Users can earn RAY (Raydium’s token) and trading fees in exchange for providing liquidity to the pools with their capital and in return, receive a “LP” receipt token, which basically serves as proof that the collateral in the pool is theirs. There are also “fusion” pools, where users can earn tokens outside of just RAY. A few pools that currently offer these dual rewards are ALEPH-RAY, TULIP-RAY, COPE-RAY, MEDIA-RAY, and several others. This allows users to boost their yield by earning two types of tokens are rewards.

If a user wishes to remove their liquidity from a pool on Raydium, they must exchange the receipt token they received for their collateral. What if we could take this a step further, though?

Ratio aims to allow users to leverage their collateral to borrow USDr (Ratio’s collateralized debt position stablecoin), giving them access to new capital that otherwise would be inaccessible. So, what does this look like for the user?

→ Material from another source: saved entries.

(** * VectorIndex: an OpenSearch Serverless vector index as a CDK construct

  Shallow embedding of [src/cdk-lib/opensearch-vectorindex/vector-index.ts].

  The constructor of [VectorIndex] is straight-line code that reads its
  props and declares resources in the enclosing stack.  It is embedded as
  a state transformer over a [World]: the caller's mutable JavaScript
  objects (arrays and records, held by reference) on one side, the
  constructs declared so far in the stack on the other. *)

From Stdlib Require Import ZArith Ascii String List.
From Stdlib.Floats Require Import SpecFloat.
From stdpp Require Import base option list gmap strings pretty.

Local Open Scope string_scope.
Local Open Scope list_scope.

Set Warnings "-register-all".

(** ** JavaScript values *)

Module Js.

(** A JavaScript number is an IEEE 754 binary64. *)
Definition number : Type := spec_float.

Definition prec : Z := 53.
Definition emax : Z := 1024.

(** The number denoted by an integer literal of the source. *)
Definition of_Z (z : Z) : number := binary_normalize prec emax z 0 false.

Definition NaN : number := S754_nan.

(** The values that [JSON.stringify] is applied to in this file: what a
    [Record<string, any>] or an object literal holds.  An object is the
    list of its own enumerable properties in enumeration order.  These are
    the values of JSON together with [undefined]; functions, symbols, big
    integers, objects with a [toJSON] method and cyclic structures have no
    counterpart here. *)
Inductive value : Type :=
| JUndefined
| JNull
| JBool (b : bool)
| JNumber (n : number)
| JString (s : string)
| JArray (items : list value)
| JObject (props : list (string * value)).

(** A [Record<string, any>]. *)
Definition record : Type := list (string * value).

(** *** ToBoolean, and the [||] operator *)

Class Truthy (A : Type) := truthy : A -> bool.

(** The empty string is falsy. *)
#[export] Instance string_truthy : Truthy string :=
  fun s => match s with EmptyString => false | _ => true end.

(** [+0], [-0] and [NaN] are falsy. *)
#[export] Instance number_truthy : Truthy number :=
  fun n => match n with
           | S754_zero _ | S754_nan => false
           | S754_infinity _ | S754_finite _ _ _ => true
           end.

(** Every object is truthy, the empty one too. *)
#[export] Instance record_truthy : Truthy record := fun _ => true.

(** For an optional property [x?: A], [undefined] is [None]. *)
#[export] Instance option_truthy {A} `{Truthy A} : Truthy (option A) :=
  fun o => match o with Some a => truthy a | None => false end.

(** [x || d] for an optional property [x?: A] and a default [d : A]. *)
Definition or {A} `{Truthy A} (x : option A) (d : A) : A :=
  match x with
  | Some a => if truthy a then a else d
  | None => d
  end.

End Js.

Notation "x '|||' d" := (Js.or x d) (at level 50, left associativity).

(** ** JSON.stringify *)

Module JSON.
Import Js.

Definition dquote : ascii := ascii_of_N 34.

Definition hex_digit (n : N) : ascii :=
  match n with
  | 0%N => "0" | 1%N => "1" | 2%N => "2" | 3%N => "3" | 4%N => "4"
  | 5%N => "5" | 6%N => "6" | 7%N => "7" | 8%N => "8" | 9%N => "9"
  | 10%N => "a" | 11%N => "b" | 12%N => "c" | 13%N => "d" | 14%N => "e"
  | _ => "f"
  end%char.

(** QuoteJSONString on one code unit: the two mandatory escapes, the five
    short escapes, [\u00xx] for the other control characters. *)
Definition quote_char (c : ascii) : string :=
  let n := N_of_ascii c in
  if (n =? 34)%N then "\" +:+ String dquote EmptyString
  else if (n =? 92)%N then "\\"
  else if (n =? 8)%N then "\b"
  else if (n =? 9)%N then "\t"
  else if (n =? 10)%N then "\n"
  else if (n =? 12)%N then "\f"
  else if (n =? 13)%N then "\r"
  else if (n <? 32)%N then
    "\u00" +:+ String (hex_digit (n / 16)) (String (hex_digit (n mod 16)) EmptyString)
  else String c EmptyString.

Fixpoint quote_body (s : string) : string :=
  match s with
  | EmptyString => EmptyString
  | String c s' => quote_char c +:+ quote_body s'
  end.

Definition quote (s : string) : string :=
  String dquote (quote_body s +:+ String dquote EmptyString).

Section Stringify.

(** Number::toString, the shortest decimal that reads back as the same
    binary64, is the JavaScript engine's; it is only ever applied to finite
    numbers. *)
Variable Number_toString : number -> string.

Definition is_finite (n : number) : bool :=
  match n with
  | S754_zero _ | S754_finite _ _ _ => true
  | S754_infinity _ | S754_nan => false
  end.

(** SerializeJSONProperty with no replacer and no indentation: [None] is
    the [undefined] that makes the caller drop a property or write [null]
    for an array element. *)
Fixpoint serialize (v : value) : option string :=
  match v with
  | JUndefined => None
  | JNull => Some "null"
  | JBool true => Some "true"
  | JBool false => Some "false"
  | JNumber n => Some (if is_finite n then Number_toString n else "null")
  | JString s => Some (quote s)
  | JArray items =>
      let fix elements (l : list value) : list string :=
        match l with
        | [] => []
        | x :: l' => default "null" (serialize x) :: elements l'
        end in
      Some ("[" +:+ String.concat "," (elements items) +:+ "]")
  | JObject props =>
      let fix members (l : list (string * value)) : list string :=
        match l with
        | [] => []
        | (k, x) :: l' =>
            match serialize x with
            | Some str => (quote k +:+ ":" +:+ str) :: members l'
            | None => members l'
            end
        end in
      Some ("{" +:+ String.concat "," (members props) +:+ "}")
  end.

(** [JSON.stringify(v)]. *)
Definition stringify (v : value) : option string := serialize v.

(** SerializeJSONArray and SerializeJSONObject: [JSON.stringify] of an array
    and of an object, which always yield a string. *)
Definition stringify_array (items : list value) : string :=
  "[" +:+ String.concat "," (map (fun x => default "null" (serialize x)) items) +:+ "]".

Definition member (kx : string * value) : option string :=
  match serialize kx.2 with
  | Some str => Some (quote kx.1 +:+ ":" +:+ str)
  | None => None
  end.

Definition stringify_object (props : record) : string :=
  "{" +:+ String.concat "," (omap member props) +:+ "}".

End Stringify.

End JSON.

(** ** Constructs and the caller's objects *)

(** A construct is known by its node path, root first. *)
Definition Construct : Type := list string.

(** A reference to one of the caller's mutable objects. *)
Definition loc : Type := nat.

(** The enumerations of [../opensearchserverless/analysis-plugins]; their
    declarations are not part of this file and nothing here inspects their
    values. *)
Class AnalysisPlugins : Type := {
  CharacterFilterType : Type;
  TokenizerType : Type;
  TokenFilterType : Type;
}.

(** The options [generatePhysicalNameV2] is called with. *)
Record GeneratePhysicalNameV2Options : Type := {
  maxLength : nat;
  lower : bool;
}.

(** Adding to a JavaScript [Set], or to an array that is searched before it
    is pushed to: insertion order is kept and an element is held once. *)
Definition Set_add {A} `{EqDecision A} (x : A) (s : list A) : list A :=
  if decide (x ∈ s) then s else s ++ [x].

Module iam.
Record Role : Type := {
  roleArn : string;
  managedPolicies : list Construct;
}.

(** [Role.addManagedPolicy]: a policy already attached is not attached
    twice. *)
Definition addManagedPolicy (policy : Construct) (r : Role) : Role :=
  {| roleArn := roleArn r;
     managedPolicies := Set_add policy (managedPolicies r) |}.
End iam.

Module lambda.
Definition Runtime : Type := string.
Definition NODEJS_18_X : Runtime := "nodejs18.x".

Record Function : Type := {
  code : string;
  handler : string;
  runtime : Runtime;
}.
End lambda.

(** The argument of [buildCustomResourceProvider]. *)
Record CRProviderProps : Type := {
  providerName : string;
  codePath : string;
  handler : string;
  runtime : lambda.Runtime;
}.

(** What the environment of this file supplies: the JavaScript engine, Node,
    the CDK token machinery and the helper of [../../common/helpers/utils]. *)
Class Host : Type := {
  Number_toString : Js.number -> string;
  path_join : string -> string -> string;
  __dirname : string;
  generatePhysicalNameV2 : Construct -> string -> GeneratePhysicalNameV2Options -> string;
  (** the execution role declared for a provider, and the token that stands
      for the provider's service token *)
  providerRole : CRProviderProps -> iam.Role;
  providerServiceToken : CRProviderProps -> string;
}.

(** *** The props *)

Record MetadataManagementFieldProps : Type := {
  mappingField : string;
  dataType : string;
  filterable : bool;
}.

(** The two filter lists are JavaScript arrays, held by reference. *)
Record Analyzer `{AnalysisPlugins} : Type := {
  characterFilters : loc;
  tokenizer : TokenizerType;
  tokenFilters : loc;
}.

(** The part of [VectorCollection] (declared in [../opensearchserverless])
    that this file reads.  The collection, its managed policy and its data
    access policy are constructs. *)
Record VectorCollection : Type := {
  collectionNode : Construct;
  collectionName : string;
  collectionId : string;
  aossPolicy : Construct;
  dataAccessPolicy : Construct;
}.

(** [mappings] is an array and [parameters], [customSettings] are objects:
    all three are held by reference. *)
Record VectorIndexProps `{AnalysisPlugins} : Type := {
  collection : VectorCollection;
  indexName : string;
  vectorField : string;
  vectorDimensions : Js.number;
  mappings : loc;
  analyzer : option Analyzer;
  engine : option string;
  spaceType : option string;
  methodName : option string;
  parameters : option loc;
  numberOfShards : option Js.number;
  efSearch : option Js.number;
  customSettings : option loc;
}.
(** X8.  Positive prices never lose 100% or more: with a threshold of 100
    or above, a ticker whose closing prices are all positive leaves every
    message as it was, if it returns at all. *)
Theorem threshold_100_reports_no_positive_ticker
    yf recentPeak recentTrend threshold debug ticker closes message message' :
  yf ticker recentPeak = FetchOk closes ->
  Forall (fun price => (0 <? price)%float = true) closes ->
  (100 <=? threshold)%float = true ->
  result (ticker_body yf recentPeak recentTrend threshold debug
            ticker message) = Return message' ->
  message' = message.
Proof.
  intros Hyf Hpos Hthr. unfold ticker_body. run_bind. rewrite Hyf. run_bind.
  destruct (result (getitem closes (- recentTrend))) as [a|e];
    [|discriminate].
  run_bind.
  destruct (result (getitem closes TODAY)) as [b|e] eqn:Hb;
    [|discriminate].
  destruct (a <? b)%float.
  - run_bind. now intros [= <-].
  - run_bind. change (-1) with TODAY. rewrite Hb. run_bind. cbv zeta.
    assert (Hin : In b closes) by (eapply getitem_In; eassumption).
    assert (Hb0 : flt 0 b).
    { apply ltb_flt. rewrite Forall_forall in Hpos. now apply Hpos. }
    assert (Hle : fle b (max_price closes)).
    { apply leb_fle. apply max_price_upper_bound; [exact Hin|].
      eapply flt_number_r. eassumption. }
    destruct (percent_dropped b (max_price closes) <? - threshold)%float
      eqn:E.
    + exfalso. apply ltb_flt in E. apply leb_fle in Hthr.
      apply fle_opp in Hthr.
      exact (percent_dropped_not_below_minus_100 b (max_price closes) Hb0 Hle
               (flt_fle_trans _ _ _ E Hthr)).
    + now intros [= <-].
Qed.

Lemma threshold_100_reports_no_positive_ticker_witness :
  Forall (fun price => (0 <? price)%float = true) [100; 50; 60]%float
  /\ (100 <=? 100)%float = true
  /\ result (ticker_body sample_history 30 1 100 false "RISING" "alerts")
     = Return "alerts".
Proof.
  assert (Hpos : Forall (fun price => (0 <? price)%float = true)
                   [100; 50; 60]%float)
    by (repeat constructor).
  assert (Hthr : (100 <=? 100)%float = true) by reflexivity.
  split; [exact Hpos|]. split; [exact Hthr|].
  destruct (result (ticker_body sample_history 30 1 100 false "RISING"
                      "alerts")) as [message'|e] eqn:Hret.
  - f_equal.
    exact (threshold_100_reports_no_positive_ticker sample_history 30 1
             100%float false "RISING" _ "alerts" message' eq_refl Hpos Hthr
             Hret).
  - discriminate Hret.
Defined.

(** ** The highest price, whatever the prices are *)

Lemma max_price_no_positive closes :
  Forall (fun price => (0 <? price)%float = false) closes ->
  max_price closes = 0%float.
Proof.
  unfold max_price. induction 1 as [|p closes Hp _ IH]; [reflexivity|].
  cbn [fold_left]. unfold higher at 2. now rewrite Hp.
Qed.

(** X9.  [maxPrice] is the largest of 0 and the closing prices of the
    window, because the search of lines 106-110 starts from 0: it is not
    negative, no price is above it (a price that is a number is at most
    [maxPrice]), and it is 0 or a price of the window.  On a window without
    a positive price it is 0, so that line 115 divides by zero. *)
Theorem max_price_is_max_with_zero closes :
  (0 <=? max_price closes)%float = true
  /\ Forall (fun price => (max_price closes <? price)%float = false) closes
  /\ Forall (fun price =>
               Prim2SF price <> S754_nan ->
               (price <=? max_price closes)%float = true) closes
  /\ (max_price closes = 0%float \/ In (max_price closes) closes)
  /\ (Forall (fun price => (0 <? price)%float = false) closes ->
      max_price closes = 0%float).
Proof.
  split; [apply leb_fle, fold_higher_ge_init, zero_number|].
  split; [apply max_price_not_below|].
  split.
  { apply Forall_forall. intros price Hin Hnum.
    now apply max_price_upper_bound. }
  split; [apply fold_higher_In | apply max_price_no_positive].
Qed.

Well, let’s say a user deposits their collateral on Ratio in order to earn yield in the form of RAY and trading fees. They can now take it a step further and deposit the LP receipt token into Ratio finance, in order to borrow against their position through Ratio to do whatever they wish. Users will be able to stake the USDr borrowed in our vaults, allowing them to continue to earn on their collateral in Raydium while also earning yield in the Ratio vaults.

We take this a step further and have implemented a protocol that allows users to automatically pay back the debt on their loans from minting USDr with their LP receipt tokens.

How does this work? Well, the short answer is that when users deposit their LP tokens into our vaults, we are able to take the yield generated from their original positions and use it to pay off the balance of their loan over time. This means that over time, the overall debt on a position will decrease while they continue to earn interest in our vaults. We protect our users by changing the amount of USDr that can be minted based on the underlying risk of the respective LP being used as collateral. This means that all of our users can clearly visualize the risks that they are taking depending on which LP they wish to gain leverage on. We’re pretty excited about the potential that this unlocks for our users, and we think they will be too.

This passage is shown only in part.